* _WORK INSTRUCTION_
Among the records, find the lines that hold the string "simpl" and return them.

* _PROVIDED MATERIAL_
=== Begin Enclosure ===

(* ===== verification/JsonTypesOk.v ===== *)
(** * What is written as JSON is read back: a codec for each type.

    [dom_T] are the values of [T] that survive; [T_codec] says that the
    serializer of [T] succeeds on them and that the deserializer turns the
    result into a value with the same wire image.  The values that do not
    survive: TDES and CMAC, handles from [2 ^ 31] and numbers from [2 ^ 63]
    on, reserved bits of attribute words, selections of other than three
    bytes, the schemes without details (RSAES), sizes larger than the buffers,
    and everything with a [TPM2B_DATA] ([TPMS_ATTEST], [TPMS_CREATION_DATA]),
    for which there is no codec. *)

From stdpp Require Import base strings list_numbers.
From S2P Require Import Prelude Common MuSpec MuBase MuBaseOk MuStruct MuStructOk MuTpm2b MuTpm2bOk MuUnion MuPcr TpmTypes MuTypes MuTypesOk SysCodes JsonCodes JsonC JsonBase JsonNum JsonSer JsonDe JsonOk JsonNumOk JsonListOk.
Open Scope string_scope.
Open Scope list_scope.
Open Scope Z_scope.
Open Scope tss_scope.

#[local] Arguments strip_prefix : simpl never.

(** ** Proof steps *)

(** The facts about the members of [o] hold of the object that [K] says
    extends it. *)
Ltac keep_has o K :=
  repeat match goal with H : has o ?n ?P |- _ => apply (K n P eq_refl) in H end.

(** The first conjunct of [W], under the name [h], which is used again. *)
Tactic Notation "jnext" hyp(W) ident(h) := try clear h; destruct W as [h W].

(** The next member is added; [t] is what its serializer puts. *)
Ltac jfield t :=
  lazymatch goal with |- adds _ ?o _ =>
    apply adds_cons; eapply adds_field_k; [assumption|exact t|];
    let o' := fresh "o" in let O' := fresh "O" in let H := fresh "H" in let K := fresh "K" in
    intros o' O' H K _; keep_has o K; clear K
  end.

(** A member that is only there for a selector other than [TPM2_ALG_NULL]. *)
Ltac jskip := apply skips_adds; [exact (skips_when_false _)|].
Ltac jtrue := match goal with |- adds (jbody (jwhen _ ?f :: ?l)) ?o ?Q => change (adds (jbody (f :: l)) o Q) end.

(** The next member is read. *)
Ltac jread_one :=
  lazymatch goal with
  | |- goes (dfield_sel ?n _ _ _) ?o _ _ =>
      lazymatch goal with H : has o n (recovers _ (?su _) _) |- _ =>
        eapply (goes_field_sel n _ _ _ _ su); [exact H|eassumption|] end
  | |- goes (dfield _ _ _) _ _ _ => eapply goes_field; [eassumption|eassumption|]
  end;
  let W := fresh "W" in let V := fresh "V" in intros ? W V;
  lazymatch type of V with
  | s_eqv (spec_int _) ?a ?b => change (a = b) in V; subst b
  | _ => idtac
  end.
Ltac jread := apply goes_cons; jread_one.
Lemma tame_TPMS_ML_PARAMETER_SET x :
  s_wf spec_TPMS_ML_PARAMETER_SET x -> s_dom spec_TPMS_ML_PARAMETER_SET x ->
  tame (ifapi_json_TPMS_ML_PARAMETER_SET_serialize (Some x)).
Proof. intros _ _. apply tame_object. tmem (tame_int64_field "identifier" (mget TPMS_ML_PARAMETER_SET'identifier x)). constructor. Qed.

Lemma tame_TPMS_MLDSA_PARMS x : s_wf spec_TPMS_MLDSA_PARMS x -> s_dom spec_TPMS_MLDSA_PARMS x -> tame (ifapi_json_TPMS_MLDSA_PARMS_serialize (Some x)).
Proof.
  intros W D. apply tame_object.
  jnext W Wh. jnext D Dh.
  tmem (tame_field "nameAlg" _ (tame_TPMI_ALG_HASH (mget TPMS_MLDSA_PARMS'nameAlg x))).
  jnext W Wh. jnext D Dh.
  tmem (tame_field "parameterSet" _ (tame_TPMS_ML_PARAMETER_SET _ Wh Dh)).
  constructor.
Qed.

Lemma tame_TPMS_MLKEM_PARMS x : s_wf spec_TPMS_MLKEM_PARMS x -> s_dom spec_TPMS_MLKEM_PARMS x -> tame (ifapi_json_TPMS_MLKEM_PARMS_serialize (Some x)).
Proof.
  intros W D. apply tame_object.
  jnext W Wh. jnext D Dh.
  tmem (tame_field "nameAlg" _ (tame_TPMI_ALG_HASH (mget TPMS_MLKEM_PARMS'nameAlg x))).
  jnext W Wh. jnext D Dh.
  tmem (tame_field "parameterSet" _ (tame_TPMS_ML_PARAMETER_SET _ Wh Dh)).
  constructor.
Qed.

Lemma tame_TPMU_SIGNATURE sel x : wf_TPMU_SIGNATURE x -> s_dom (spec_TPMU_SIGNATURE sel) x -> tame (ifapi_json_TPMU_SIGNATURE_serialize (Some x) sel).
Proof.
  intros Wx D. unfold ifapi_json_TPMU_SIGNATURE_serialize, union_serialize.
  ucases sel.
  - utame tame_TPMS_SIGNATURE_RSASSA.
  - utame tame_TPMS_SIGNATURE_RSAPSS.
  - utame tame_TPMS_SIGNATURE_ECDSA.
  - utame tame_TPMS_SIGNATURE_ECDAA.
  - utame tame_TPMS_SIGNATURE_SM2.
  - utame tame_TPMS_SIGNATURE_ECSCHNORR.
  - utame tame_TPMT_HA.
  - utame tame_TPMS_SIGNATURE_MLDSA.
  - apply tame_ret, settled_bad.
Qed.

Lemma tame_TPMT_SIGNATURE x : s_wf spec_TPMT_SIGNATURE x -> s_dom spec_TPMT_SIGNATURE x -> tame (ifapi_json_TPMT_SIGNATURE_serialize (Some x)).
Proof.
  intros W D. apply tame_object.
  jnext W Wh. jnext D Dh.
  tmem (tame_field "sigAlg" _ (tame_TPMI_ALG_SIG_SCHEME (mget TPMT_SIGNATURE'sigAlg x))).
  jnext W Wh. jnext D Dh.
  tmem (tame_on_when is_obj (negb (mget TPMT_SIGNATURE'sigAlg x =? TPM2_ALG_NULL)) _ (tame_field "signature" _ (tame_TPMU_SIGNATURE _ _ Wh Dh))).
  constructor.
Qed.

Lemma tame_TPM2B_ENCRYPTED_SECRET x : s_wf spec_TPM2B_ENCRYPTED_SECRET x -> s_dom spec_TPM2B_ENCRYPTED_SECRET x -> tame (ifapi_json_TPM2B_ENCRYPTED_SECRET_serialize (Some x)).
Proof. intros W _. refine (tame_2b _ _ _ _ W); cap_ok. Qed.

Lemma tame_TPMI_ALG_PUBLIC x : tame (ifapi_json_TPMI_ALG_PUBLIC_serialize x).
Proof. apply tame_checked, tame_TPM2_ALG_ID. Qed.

=== End Enclosure ===
=== Begin Enclosure ===

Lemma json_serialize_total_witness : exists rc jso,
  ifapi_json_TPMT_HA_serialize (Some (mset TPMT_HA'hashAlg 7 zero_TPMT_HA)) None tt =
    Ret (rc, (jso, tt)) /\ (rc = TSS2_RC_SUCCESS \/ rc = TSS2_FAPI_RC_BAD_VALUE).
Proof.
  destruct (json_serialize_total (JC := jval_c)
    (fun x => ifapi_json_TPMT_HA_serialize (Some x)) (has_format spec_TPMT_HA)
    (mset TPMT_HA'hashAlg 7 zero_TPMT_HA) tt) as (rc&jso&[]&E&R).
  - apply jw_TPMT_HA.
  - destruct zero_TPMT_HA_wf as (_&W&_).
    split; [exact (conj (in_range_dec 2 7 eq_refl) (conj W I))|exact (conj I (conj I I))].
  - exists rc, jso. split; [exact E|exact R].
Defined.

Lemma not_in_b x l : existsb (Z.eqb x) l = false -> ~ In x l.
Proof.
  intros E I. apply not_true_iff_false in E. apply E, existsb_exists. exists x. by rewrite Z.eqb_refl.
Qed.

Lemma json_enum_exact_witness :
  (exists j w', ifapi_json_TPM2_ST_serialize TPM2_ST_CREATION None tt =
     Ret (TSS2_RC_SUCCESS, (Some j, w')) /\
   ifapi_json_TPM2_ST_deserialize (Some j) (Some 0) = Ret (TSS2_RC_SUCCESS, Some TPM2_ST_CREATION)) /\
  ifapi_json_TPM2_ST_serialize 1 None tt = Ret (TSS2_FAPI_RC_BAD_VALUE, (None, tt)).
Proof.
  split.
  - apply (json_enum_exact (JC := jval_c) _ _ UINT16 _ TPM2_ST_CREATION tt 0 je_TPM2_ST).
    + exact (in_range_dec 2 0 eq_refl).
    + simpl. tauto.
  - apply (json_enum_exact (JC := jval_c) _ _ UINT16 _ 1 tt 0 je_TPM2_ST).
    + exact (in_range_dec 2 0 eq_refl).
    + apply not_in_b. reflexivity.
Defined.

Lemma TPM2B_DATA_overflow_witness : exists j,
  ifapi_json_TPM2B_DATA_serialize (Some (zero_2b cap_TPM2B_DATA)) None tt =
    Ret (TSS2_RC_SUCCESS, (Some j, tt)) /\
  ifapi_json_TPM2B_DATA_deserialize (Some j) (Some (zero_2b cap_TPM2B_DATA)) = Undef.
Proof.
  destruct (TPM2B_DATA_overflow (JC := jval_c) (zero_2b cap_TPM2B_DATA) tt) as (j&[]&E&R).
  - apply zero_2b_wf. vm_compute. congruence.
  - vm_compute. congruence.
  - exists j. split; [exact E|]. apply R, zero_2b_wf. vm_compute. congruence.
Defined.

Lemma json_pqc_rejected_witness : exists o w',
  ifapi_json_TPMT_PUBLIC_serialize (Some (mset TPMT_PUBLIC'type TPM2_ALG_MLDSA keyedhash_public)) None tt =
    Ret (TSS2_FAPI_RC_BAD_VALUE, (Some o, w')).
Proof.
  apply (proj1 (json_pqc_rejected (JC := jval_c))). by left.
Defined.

=== End Enclosure ===

* _WRITTEN ANSWER_
#[local] Arguments strip_prefix : simpl never.
    + simpl. tauto.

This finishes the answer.